(** * Candidate-job matching engine of aibasedresumescreening

    Shallow embedding of [JobMatcher.calculate_match_score_sync]
    (src/ai_processor.py) and of [DataProcessor._load_jobs_from_csv],
    [DataProcessor._pre_filter_jobs] and
    [DataProcessor.match_candidate_with_jobs] (src/data_processor.py).
    Further: [ResumeProcessor.extract_experience] and [extract_education],
    [JobMatcher.generate_global_matches] with [_batch_analyze_categories],
    [calculate_years_of_experience], [determine_experience_level] and
    [get_highest_education_level] (src/ai_processor.py); the catalog cache
    [_get_cached_jobs], [_parse_experience], [get_job_categories] and
    [get_skills_distribution] (src/data_processor.py); [allowed_file]
    (src/app.py).

    Modelling conventions:
    - Python floats are modelled as exact rationals [Q]; every score the code
      computes is a ratio of two lengths times 100, plus or minus 10, so the
      model records the intended arithmetic without rounding.
    - Python sets of strings are lists without duplicates, in first-insertion
      order.  CPython iterates a set in an order fixed by the hashes of its
      elements; the model fixes one order, so any statement about the order of
      set-derived lists is about this chosen order only.
    - [str.lower] and the whitespace of [str.strip]/[str.split] are the ASCII
      ones.
    - An exception raised inside a [try] block is [None] of an option. *)

From Stdlib Require Import Bool List Arith ZArith QArith Lia Lqa.
From Stdlib Require Import Strings.String Strings.Ascii.
From Stdlib Require Import Sorting.Permutation Sorting.Sorted.
Import ListNotations.

Set Warnings "-register-all".
Open Scope nat_scope.
Open Scope list_scope.

(** ** Error monad: [None] is a raised exception *)

Definition obind {A B} (m : option A) (k : A -> option B) : option B :=
  match m with Some a => k a | None => None end.

Notation "x <- m ;; k" := (obind m (fun x => k))
  (at level 61, m at next level, right associativity).

Fixpoint mapM {A B} (f : A -> option B) (l : list A) : option (list B) :=
  match l with
  | [] => Some []
  | a :: r => b <- f a ;; bs <- mapM f r ;; Some (b :: bs)
  end.

(** ** Python string methods (ASCII) *)

Module PyStr.

Definition lower_char (c : ascii) : ascii :=
  let n := nat_of_ascii c in
  if (65 <=? n) && (n <=? 90) then ascii_of_nat (n + 32) else c.

(** [str.lower] *)
Fixpoint lower (s : string) : string :=
  match s with
  | EmptyString => EmptyString
  | String c r => String (lower_char c) (lower r)
  end.

(** the characters removed by [str.strip()] and split on by [str.split()] *)
Definition is_ws (c : ascii) : bool :=
  let n := nat_of_ascii c in
  (n =? 32) || ((9 <=? n) && (n <=? 13)).

Fixpoint lstrip_by (p : ascii -> bool) (s : string) : string :=
  match s with
  | EmptyString => EmptyString
  | String c r => if p c then lstrip_by p r else s
  end.

Fixpoint rev_str (s : string) : string :=
  match s with
  | EmptyString => EmptyString
  | String c r => append (rev_str r) (String c EmptyString)
  end.

(** [str.strip(chars)] with the set of characters given as a predicate *)
Definition strip_by (p : ascii -> bool) (s : string) : string :=
  rev_str (lstrip_by p (rev_str (lstrip_by p s))).

(** [str.strip()] *)
Definition strip (s : string) : string := strip_by is_ws s.

Definition in_chars (cs : string) (c : ascii) : bool :=
  existsb (Ascii.eqb c) (list_ascii_of_string cs).

(** [str.split(sep)] for a one-character separator: never empty *)
Fixpoint split (sep : ascii) (s : string) : list string :=
  match s with
  | EmptyString => [EmptyString]
  | String c r =>
      let rest := split sep r in
      if Ascii.eqb c sep then EmptyString :: rest
      else match rest with
           | h :: t => String c h :: t
           | [] => [String c EmptyString]
           end
  end.

(** [str.split()]: runs of whitespace separate, empty words dropped *)
Definition split_ws (s : string) : list string :=
  let fix go (s : string) (cur : string) : list string :=
    match s with
    | EmptyString => if String.eqb cur EmptyString then [] else [rev_str cur]
    | String c r =>
        if is_ws c then
          (if String.eqb cur EmptyString then [] else [rev_str cur]) ++ go r EmptyString
        else go r (String c cur)
    end in
  go s EmptyString.

(** [needle in hay] *)
Fixpoint contains (needle hay : string) : bool :=
  if String.prefix needle hay then true
  else match hay with
       | EmptyString => false
       | String _ r => contains needle r
       end.

Fixpoint count_char (c : ascii) (s : string) : nat :=
  match s with
  | EmptyString => 0
  | String d r => (if Ascii.eqb d c then 1 else 0) + count_char c r
  end.

Definition digit_char (n : nat) : ascii := ascii_of_nat (48 + n).

Fixpoint nat_digits (fuel n : nat) (acc : string) : string :=
  match fuel with
  | 0 => acc
  | S f =>
      let acc' := String (digit_char (n mod 10)) acc in
      if n <? 10 then acc' else nat_digits f (n / 10) acc'
  end.

(** [str(n)] for a non-negative integer *)
Definition of_nat (n : nat) : string := nat_digits (S n) n EmptyString.

(** [str(z)] for an integer *)
Definition of_Z (z : Z) : string :=
  if (z <? 0)%Z then String "-" (of_nat (Z.to_nat (- z))) else of_nat (Z.to_nat z).

Definition is_digit (c : ascii) : bool :=
  let n := nat_of_ascii c in (48 <=? n) && (n <=? 57).

(** [str.isdigit()] *)
Definition isdigit (s : string) : bool :=
  match s with
  | EmptyString => false
  | _ => forallb is_digit (list_ascii_of_string s)
  end.

(** [int(s)] for a string of decimal digits *)
Definition to_nat (s : string) : nat :=
  fold_left (fun acc c => acc * 10 + (nat_of_ascii c - 48)) (list_ascii_of_string s) 0.
Lemma score_loop_summary (stream : list Batch) (w : World) :
  score split_and_load astype self clock stream w
  = match score_loop split_and_load astype self clock stream w with
    | (Ok vars, w') => score_summary vars w'
    | (Raise e, w') => (Raise e, w')
    end.
Proof. reflexivity. Qed.

(** The summary logs one record if it ends normally and none if it raises,
    and calls the handler no more. *)
Lemma summary_effects (vars : R * Z * Z) (w : World) :
  handled (score_summary vars w).2 = handled w
  /\ ((score_summary vars w).1 = Ok tt ->
      exists r, logged (score_summary vars w).2 = logged w ++ [r])
  /\ (forall e, (score_summary vars w).1 = Raise e ->
                logged (score_summary vars w).2 = logged w).
Proof.
  destruct vars as [[tt n] bno]. unfold score_summary.
  destruct (negb (n =? 0)).
  - unfold mbind, M_bind, lift, true_div.
    repeat (destruct (Req_dec_T _ _);
            [cbn [fst snd]; split; [reflexivity |];
             split; [discriminate | reflexivity] |]).
    cbn. split; [reflexivity |]. split; [eauto | discriminate].
  - cbn. split; [reflexivity |]. split; [eauto | discriminate].
Qed.

Lemma score_handled_loop (stream : list Batch) (w : World) :
  handled (score split_and_load astype self clock stream w).2
  = handled (score_loop split_and_load astype self clock stream w).2.
Proof.
  rewrite score_loop_summary.
  destruct (score_loop split_and_load astype self clock stream w)
    as [[vars | e] w']; [| reflexivity].
  apply summary_effects.
Qed.
(** * Gold briefing pipeline: a shallow embedding of the orchestration core

    The development follows four source files:
    - [agents/monetization_agent.py]: opportunity score, success streak,
      cooldown lookup and the strategy ladder;
    - [agents/analytics_agent.py]: the windowed log reader and the streak
      of [pipeline_metrics];
    - [agents/social_agent.py]: the link chosen for social posts;
    - [orchestrator.py]: the data quality gate, the run log, the
      distribution chain and the closing log record.

    Python values are an inductive type, a raised exception is a value of
    [res], the two JSONL logs and the clock are explicit arguments, and the
    orchestrator's [main] runs in a small state monad whose state holds the
    run log and the trace of collaborator calls.  A log is handled as the
    lines its readers see; module [Disk] has the file itself, where a write
    appends bytes, and says when the two agree. *)

From Stdlib Require Import ZArith QArith Qabs String Ascii List Bool Lia.
From Stdlib Require Import DecimalString.
Import ListNotations.
Open Scope string_scope.
Open Scope Z_scope.

(** ** Python values *)

Set Warnings "-register-all".

Module Py.

(** A float is the rational it denotes, or one of the three special values.
    Every finite double is a rational and comparisons between doubles and
    integers are exact in Python, so order tests are faithful. *)
Inductive pyfloat :=
| Fin (q : Q)
| Nan
| PInf
| NInf.
(** After an artifact is pushed, the blob stored for it is the archive
    [tar] wrote, the digest the manifest records for it is the digest of
    that archive, the digests of all other artifacts are as they were, and
    the remote manifest copy is the manifest that records it. *)
Theorem digest_of_uploaded_archive (sha1_hexdigest : bytes → string) (ctx : Ctx)
    (package artifact : string) (m m' : gmap string entry) (w w' : World) :
  push_artifact sha1_hexdigest ctx package artifact m w = (Ok m', w') →
  let archive := Raw (archive_of w (pjoin package artifact)) in
  blobs w' !! artifact_blob_path package artifact = Some archive ∧
  digest_of m' package artifact = Some (sha1_hexdigest archive) ∧
  (∀ k x, (k, x) ≠ (package, artifact) → digest_of m' k x = digest_of m k x) ∧
  blobs w' !! build_manifest_path = Some (Json m').
Proof.
  intros H archive.
  apply push_artifact_effect in H as ((d & Hm & ->) & -> & _).
  split; [|split; [|split]].
  - rewrite lookup_insert_ne by (apply not_eq_sym, artifact_blob_path_ne).
    by rewrite lookup_insert_eq.
  - rewrite (digest_of_set_digest _ _ _ _ _ _ _ Hm). by rewrite bool_decide_eq_true_2.
  - intros k x Hne. rewrite (digest_of_set_digest _ _ _ _ _ _ _ Hm).
    by rewrite bool_decide_eq_false_2.
  - by rewrite lookup_insert_eq.
Qed.

Lemma push_artifact_upload_fails_effect sha1_hexdigest ctx package artifact m w d o :
  logger_accepts_no_message ctx = true →
  m !! package = Some (EDict d) →
  oracle w = true :: true :: false :: o →
  ∃ w',
    push_artifact sha1_hexdigest ctx package artifact m w =
      (Raise (StorageError (artifact_blob_path package artifact)), w') ∧
    tarballs w' = <[pjoin package (artifact +:+ ".tar.gz") :=
                     Raw (archive_of w (pjoin package artifact))]> (tarballs w) ∧
    blobs w' = blobs w ∧ manifest_files w' = manifest_files w.
Proof.
  intros Hlog Hm Ho. unfold artifact_blob_path. munfold. simpl.
  rewrite Ho. simpl. rewrite lookup_insert_eq, Hm, Hlog. simpl.
  rewrite lookup_insert_eq. simpl. eexists. split; [reflexivity|]. done.
Qed.

(** The archive of an artifact is written beside it and removed once it is
    uploaded.  Nothing removes it when the upload fails: the archive stays
    in the package directory of the artifact root. *)
Theorem archive_lifecycle (sha1_hexdigest : bytes → string) (ctx : Ctx)
    (package artifact : string) (m : gmap string entry) (w : World) :
  let tgz := pjoin package (artifact +:+ ".tar.gz") in
  (∀ m' w', push_artifact sha1_hexdigest ctx package artifact m w = (Ok m', w') →
            tarballs w' !! tgz = None ∧
            ∀ path, path ≠ tgz → tarballs w' !! path = tarballs w !! path) ∧
  (∀ d o, logger_accepts_no_message ctx = true →
          m !! package = Some (EDict d) →
          oracle w = true :: true :: false :: o →
          ∃ e w', push_artifact sha1_hexdigest ctx package artifact m w = (Raise e, w') ∧
                  tarballs w' !! tgz = Some (Raw (archive_of w (pjoin package artifact)))).
Proof.
  intros tgz. split.
  - intros m' w' H. apply push_artifact_effect in H as (_ & _ & -> & _).
    split; [apply lookup_delete_eq|]. intros path Hne. by apply lookup_delete_ne.
  - intros d o Hlog Hm Ho.
    destruct (push_artifact_upload_fails_effect sha1_hexdigest ctx package artifact m w d o
                Hlog Hm Ho) as (w' & -> & Ht & _).
    eexists _, w'. split; [reflexivity|]. rewrite Ht. apply lookup_insert_eq.
Qed.
Definition hex4 (c : code_unit) : jsstring :=
  [hex_digit ((c / 4096) mod 16); hex_digit ((c / 256) mod 16);
   hex_digit ((c / 16) mod 16); hex_digit (c mod 16)]%N.

(** [UnicodeEscape]: a backslash, [u] and four lowercase hexadecimal digits. *)
Definition UnicodeEscape (c : code_unit) : jsstring :=
  BACKSLASH :: 117%N :: hex4 c.

Definition is_lead_surrogate (c : code_unit) : bool :=
  ((55296 <=? c) && (c <=? 56319))%N.
Definition is_trail_surrogate (c : code_unit) : bool :=
  ((56320 <=? c) && (c <=? 57343))%N.

(** One code unit that is not part of a surrogate pair. *)
Definition quote_unit (c : code_unit) : jsstring :=
  if (c =? 8)%N then [BACKSLASH; 98%N]
  else if (c =? 9)%N then [BACKSLASH; 116%N]
  else if (c =? 10)%N then [BACKSLASH; 110%N]
  else if (c =? 12)%N then [BACKSLASH; 102%N]
  else if (c =? 13)%N then [BACKSLASH; 114%N]
  else if (c =? 34)%N then [BACKSLASH; QUOTE]
  else if (c =? 92)%N then [BACKSLASH; BACKSLASH]
  else if (c <? 32)%N || is_lead_surrogate c || is_trail_surrogate c
       then UnicodeEscape c
  else [c].

(** The string is read by code points: a lead surrogate followed by a trail
    surrogate is copied as it is, a lone surrogate is escaped. *)
Fixpoint quote_units (s : jsstring) : jsstring :=
  match s with
  | [] => []
  | c :: r =>
      if is_lead_surrogate c then
        match r with
        | d :: r' =>
            if is_trail_surrogate d then c :: d :: quote_units r'
            else quote_unit c ++ quote_units r
        | [] => quote_unit c
        end
      else quote_unit c ++ quote_units r
  end.

Definition QuoteJSONString (s : jsstring) : jsstring :=
  QUOTE :: quote_units s ++ [QUOTE].

Definition gap : jsstring := js "  ".

Fixpoint SerializeJSONProperty (indent : jsstring) (v : JValue) : jsstring :=
  match v with
  | JNull => js "null"
  | JBool b => if b then js "true" else js "false"
  | JNumber n => n
  | JString s => QuoteJSONString s
  | JArray elements =>
      let stepback := indent in
      let indent := indent ++ gap in
      match elements with
      | [] => js "[]"
      | _ =>
          let separator := js "," ++ [LF] ++ indent in
          js "[" ++ [LF] ++ indent
            ++ join separator (map (SerializeJSONProperty indent) elements)
            ++ [LF] ++ stepback ++ js "]"
      end
  | JObject members =>
      let stepback := indent in
      let indent := indent ++ gap in
      match members with
      | [] => js "{}"
      | _ =>
          let separator := js "," ++ [LF] ++ indent in
          js "{" ++ [LF] ++ indent
            ++ join separator
                 (map (fun m => match m with
                                | (k, x) => QuoteJSONString k ++ js ": "
                                              ++ SerializeJSONProperty indent x
                                end) members)
            ++ [LF] ++ stepback ++ js "}"
      end
  end.

Definition JSON_stringify (v : JValue) : jsstring := SerializeJSONProperty [] v.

- - -

● What the exercise asks: In the lines above, find the word "oracle" and copy each line that contains it.

● Response area:
  oracle w = true :: true :: false :: o →
          oracle w = true :: true :: false :: o →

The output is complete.